— Exercise prompt —
From the line with "Definition fresh_processor (q" through the line with "processed; it stays", inclusive, return each line of the data below exactly and leave the rest out.

Saved data entries
(* ===== verification/Pm4.v ===== *)
(** * PM4 command streams

    [src/include/nyxora/gpu/pm4.hpp] and [src/src/gpu/pm4.cpp]: the decoder
    that cuts a stream of 32-bit words into packets, the register state of a
    queue and the processor that turns the packets into commands.

    A [Decoder] is its stream and its cursor; [next] and the two loops over it
    are fuelled by the length of the stream ([decode_loop], [process_loop] give
    [None] when the fuel ends, and [decode_all_terminates] and
    [process_terminates] show that they never do).  A thrown exception is a
    [Throw]; [process] then leaves the processor as it was. *)

From S2P Require Import Prelude.

Local Open Scope Z_scope.

(** ** Data *)

Inductive PacketType : Type := type0 | type1 | type2 | type3.

Inductive Type3Opcode : Type :=
| op_nop | op_dispatch_direct | op_draw_index_auto | op_num_instances
| op_set_config_reg | op_set_context_reg | op_set_sh_reg | op_set_uconfig_reg.

Inductive QueueType : Type := graphics | compute.

Inductive ShaderStage : Type := stage_vertex | stage_pixel | stage_compute.

Inductive RegisterSpace : Type :=
| space_type0 | space_config | space_context
| space_shader_graphics | space_shader_compute | space_uconfig.

#[export] Instance PacketType_eq_dec : EqDecision PacketType.
Proof. solve_decision. Defined.
#[export] Instance QueueType_eq_dec : EqDecision QueueType.
Proof. solve_decision. Defined.
#[export] Instance RegisterSpace_eq_dec : EqDecision RegisterSpace.
Proof. solve_decision. Defined.

Record PacketView : Type := mkPacketView {
  type : PacketType;
  header : Z;
  type0_base : Z;
  type3_opcode : Z;
  predicate : bool;
  compute_bit : bool;
  payload : list Z;
}.

Record Decoder : Type := mkDecoder { stream_ : list Z; cursor_ : nat }.

Record RegisterWrite : Type := mkRegisterWrite {
  rw_space : RegisterSpace; rw_address : Z; rw_value : Z }.

Record SetNumInstances : Type := mkSetNumInstances { sni_count : Z }.

Record ShaderProgram : Type := mkShaderProgram {
  sp_stage : ShaderStage;
  sp_address : Z;
  sp_resource1 : option Z;
  sp_resource2 : option Z }.

Record DrawIndexAuto : Type := mkDrawIndexAuto {
  draw_index_count : Z;
  draw_initiator : Z;
  draw_vertex_shader : option ShaderProgram;
  draw_pixel_shader : option ShaderProgram }.

Record DispatchDirect : Type := mkDispatchDirect {
  dispatch_groups_x : Z;
  dispatch_groups_y : Z;
  dispatch_groups_z : Z;
  dispatch_initiator : Z;
  dispatch_compute_shader : option ShaderProgram }.

Inductive Command : Type :=
| CRegisterWrite (c : RegisterWrite)
| CSetNumInstances (c : SetNumInstances)
| CDrawIndexAuto (c : DrawIndexAuto)
| CDispatchDirect (c : DispatchDirect).

Record Submission : Type := mkSubmission {
  dwords_consumed : Z;
  packets_decoded : Z;
  commands : list Command }.

Record State : Type := mkState {
  registers_ : list (gmap Z Z);
  num_instances_ : option Z }.

Record Processor : Type := mkProcessor { queue_type_ : QueueType; state_ : State }.

(** ** Register windows *)

Definition config_start := 0x2000.
Definition config_end := 0x2c00.
Definition shader_start := 0x2c00.
Definition shader_end := 0x3000.
Definition context_start := 0xa000.
Definition context_end := 0xa400.
Definition uconfig_start := 0xc000.
Definition uconfig_end := 0xc400.

Record ShaderRegisters : Type := mkShaderRegisters {
  sr_space : RegisterSpace;
  sr_program_lo : Z;
  sr_program_hi : Z;
  sr_resource1 : Z;
  sr_resource2 : Z }.

Definition shader_registers (stage : ShaderStage) : ShaderRegisters :=
  match stage with
  | stage_vertex => mkShaderRegisters space_shader_graphics 0x2c48 0x2c49 0x2c4a 0x2c4b
  | stage_pixel => mkShaderRegisters space_shader_graphics 0x2c08 0x2c09 0x2c0a 0x2c0b
  | stage_compute => mkShaderRegisters space_shader_compute 0x2e0c 0x2e0d 0x2e12 0x2e13
  end.

(** ** The decoder *)

Definition packet_type_of (header : Z) : PacketType :=
  match Z.land (Z.shiftr header 30) 3 with
  | 0 => type0 | 1 => type1 | 2 => type2 | _ => type3
  end.

Definition done (d : Decoder) : bool := (cursor_ d =? length (stream_ d))%nat.
(* ===== verification/GpuBackend.v ===== *)
(** * GPU backends

    [src/include/nyxora/gpu/backend.hpp], [src/src/gpu/backend.cpp] and the
    null backend ([null_backend.hpp], [null_backend.cpp]).

    [Backend] is an abstract class: its two pure virtual [execute_*] methods
    are the typeclass [Executor], and the submission path is proved against
    that interface.  [NullBackend] is the instance the sources provide. *)

From S2P Require Import Prelude Pm4.

Local Open Scope Z_scope.

(** ** The submission path *)

(** The virtual methods a backend implements. *)
Class Executor (I : Type) : Type := {
  execute_graphics : I -> Submission -> I;
  execute_compute : I -> Z -> Submission -> I;
}.

Record Backend (I : Type) : Type := mkBackend {
  graphics_processor_ : Processor;
  compute_processors_ : gmap Z Processor;
  implementation : I;
}.
Arguments mkBackend {I}.
Arguments graphics_processor_ {I}.
Arguments compute_processors_ {I}.
Arguments implementation {I}.

Definition fresh_processor (q : QueueType) : Processor := mkProcessor q State_init.

(** [Processor::process]; it always returns ([process_terminates]). *)
Definition run_process (p : Processor) (stream : list Z) : result Submission * Processor :=
  match process p stream with
  | (Some r, p) => (r, p)
  | (None, p) => (Throw (undefined_behaviour "process does not return"), p)
  end.

Section Submit.
Context {I : Type} `{Executor I}.

Definition Backend_init (i : I) : Backend I :=
  mkBackend (fresh_processor graphics) ∅ i.

Definition submit_graphics (b : Backend I) (command_stream : list Z)
  : result unit * Backend I :=
  match run_process (graphics_processor_ b) command_stream with
  | (Ok submission, p) =>
      (Ok tt, mkBackend p (compute_processors_ b)
                (execute_graphics (implementation b) submission))
  | (Throw e, p) => (Throw e, mkBackend p (compute_processors_ b) (implementation b))
  end.

(** [try_emplace] creates the queue's processor before the stream is
    processed; it stays when the stream is refused. *)
Definition submit_compute (b : Backend I) (queue : Z) (command_stream : list Z)
  : result unit * Backend I :=
  let processor :=
    default (fresh_processor compute) (compute_processors_ b !! queue) in
  match run_process processor command_stream with
  | (Ok submission, p) =>
      (Ok tt, mkBackend (graphics_processor_ b) (<[queue := p]> (compute_processors_ b))
                (execute_compute (implementation b) queue submission))
  | (Throw e, p) =>
      (Throw e, mkBackend (graphics_processor_ b) (<[queue := p]> (compute_processors_ b))
                  (implementation b))
  end.
End Submit.

(** ** The null backend *)

Record SubmissionStats : Type := mkSubmissionStats {
  graphics_submissions : Z;
  compute_submissions : Z;
  stats_dwords_consumed : Z;
  stats_packets_decoded : Z;
  register_writes : Z;
  draw_calls : Z;
  dispatch_calls : Z }.

Record NullBackend : Type := mkNullBackend {
  stats_ : SubmissionStats;
  timeline_ : Z;
  completed_timeline_ : Z }.

Definition NullBackend_init : NullBackend :=
  mkNullBackend (mkSubmissionStats 0 0 0 0 0 0 0) 0 0.

Definition count_command (s : SubmissionStats) (c : Command) : SubmissionStats :=
  match c with
  | CRegisterWrite _ =>
      mkSubmissionStats (graphics_submissions s) (compute_submissions s)
        (stats_dwords_consumed s) (stats_packets_decoded s)
        (wrap64 (register_writes s + 1)) (draw_calls s) (dispatch_calls s)
  | CDrawIndexAuto _ =>
      mkSubmissionStats (graphics_submissions s) (compute_submissions s)
        (stats_dwords_consumed s) (stats_packets_decoded s)
        (register_writes s) (wrap64 (draw_calls s + 1)) (dispatch_calls s)
  | CDispatchDirect _ =>
      mkSubmissionStats (graphics_submissions s) (compute_submissions s)
        (stats_dwords_consumed s) (stats_packets_decoded s)
        (register_writes s) (draw_calls s) (wrap64 (dispatch_calls s + 1))
  | CSetNumInstances _ => s
  end.

Definition account (s : SubmissionStats) (sub : Submission) : SubmissionStats :=
  foldl count_command
    (mkSubmissionStats (graphics_submissions s) (compute_submissions s)
       (wrap64 (stats_dwords_consumed s + dwords_consumed sub))
       (wrap64 (stats_packets_decoded s + packets_decoded sub))
       (register_writes s) (draw_calls s) (dispatch_calls s))
    (commands sub).

Definition null_execute_graphics (n : NullBackend) (sub : Submission) : NullBackend :=
  let s := stats_ n in
  mkNullBackend
    (account (mkSubmissionStats (wrap64 (graphics_submissions s + 1)) (compute_submissions s)
                (stats_dwords_consumed s) (stats_packets_decoded s) (register_writes s)
                (draw_calls s) (dispatch_calls s)) sub)
    (timeline_ n) (completed_timeline_ n).

Definition null_execute_compute (n : NullBackend) (queue : Z) (sub : Submission) : NullBackend :=
  let s := stats_ n in
  mkNullBackend
    (account (mkSubmissionStats (graphics_submissions s) (wrap64 (compute_submissions s + 1))
                (stats_dwords_consumed s) (stats_packets_decoded s) (register_writes s)
                (draw_calls s) (dispatch_calls s)) sub)
    (timeline_ n) (completed_timeline_ n).

#[export] Instance NullBackend_executor : Executor NullBackend := {
  execute_graphics := null_execute_graphics;
  execute_compute := null_execute_compute }.

(** [NullBackend::flush]: the new timeline value, returned and kept. *)
Definition flush (n : NullBackend) : Z * NullBackend :=
  let t := wrap64 (timeline_ n + 1) in
  (t, mkNullBackend (stats_ n) t (completed_timeline_ n)).

Definition wait (n : NullBackend) (timeline_value : Z) : NullBackend :=
  mkNullBackend (stats_ n) (timeline_ n)
    (Z.max (completed_timeline_ n) (Z.min timeline_value (timeline_ n))).

(** ** Histories of calls *)

(** A call on a backend from outside. *)
Inductive call : Type :=
| SubmitGraphics (stream : list Z)
| SubmitCompute (queue : Z) (stream : list Z)
| Flush
| Wait (timeline_value : Z).

(** The queue a submission goes to. *)
Inductive queue_id : Type := GraphicsQueue | ComputeQueue (queue : Z).
#[export] Instance queue_id_eq_dec : EqDecision queue_id.
Proof. solve_decision. Defined.

Definition with_null (b : Backend NullBackend) (n : NullBackend) : Backend NullBackend :=
  mkBackend (graphics_processor_ b) (compute_processors_ b) n.

(** The processor of a queue. *)
Definition processor_of {I} (b : Backend I) (q : queue_id) : Processor :=
  match q with
  | GraphicsQueue => graphics_processor_ b
  | ComputeQueue q => default (fresh_processor compute) (compute_processors_ b !! q)
  end.

(** An accepted stream: its queue, its words and what they decoded to. *)
Record accepted : Type := mkAccepted {
  acc_queue : queue_id; acc_stream : list Z; acc_submission : Submission }.

(** What a submission to a queue adds to the log. *)
Definition log_entry {I} (b : Backend I) (q : queue_id) (stream : list Z) : list accepted :=
  match run_process (processor_of b q) stream with
  | (Ok sub, _) => [mkAccepted q stream sub]
  | (Throw _, _) => []
  end.

(** One call: the backend after it and its entry of the log. *)
Definition do_call (b : Backend NullBackend) (c : call) : Backend NullBackend * list accepted :=
  match c with
  | SubmitGraphics s => ((submit_graphics b s).2, log_entry b GraphicsQueue s)
  | SubmitCompute q s => ((submit_compute b q s).2, log_entry b (ComputeQueue q) s)
  | Flush => (with_null b (flush (implementation b)).2, [])
  | Wait v => (with_null b (wait (implementation b) v), [])
  end.

(** A history of calls: the state it ends in and its log. *)
Fixpoint do_calls (b : Backend NullBackend) (cs : list call)
  : Backend NullBackend * list accepted :=
  match cs with
  | [] => (b, [])
  | c :: cs =>
      let b' := (do_call b c).1 in
      ((do_calls b' cs).1, (do_call b c).2 ++ (do_calls b' cs).2)
  end.

(** The words a queue has accepted. *)
Definition queue_stream (q : queue_id) (log : list accepted) : list Z :=
  log ≫= fun a => if decide (acc_queue a = q) then acc_stream a else [].

(** The queue is fed to the processor in one piece. *)
Definition processed (p : Processor) (stream : list Z) (p' : Processor) : Prop :=
  exists sub, process p stream = (Some (Ok sub), p').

— The completed task —
Definition fresh_processor (q : QueueType) : Processor := mkProcessor q State_init.

(** [Processor::process]; it always returns ([process_terminates]). *)
Definition run_process (p : Processor) (stream : list Z) : result Submission * Processor :=
  match process p stream with
  | (Some r, p) => (r, p)
  | (None, p) => (Throw (undefined_behaviour "process does not return"), p)
  end.

Section Submit.
Context {I : Type} `{Executor I}.

Definition Backend_init (i : I) : Backend I :=
  mkBackend (fresh_processor graphics) ∅ i.

Definition submit_graphics (b : Backend I) (command_stream : list Z)
  : result unit * Backend I :=
  match run_process (graphics_processor_ b) command_stream with
  | (Ok submission, p) =>
      (Ok tt, mkBackend p (compute_processors_ b)
                (execute_graphics (implementation b) submission))
  | (Throw e, p) => (Throw e, mkBackend p (compute_processors_ b) (implementation b))
  end.

(** [try_emplace] creates the queue's processor before the stream is
    processed; it stays when the stream is refused. *)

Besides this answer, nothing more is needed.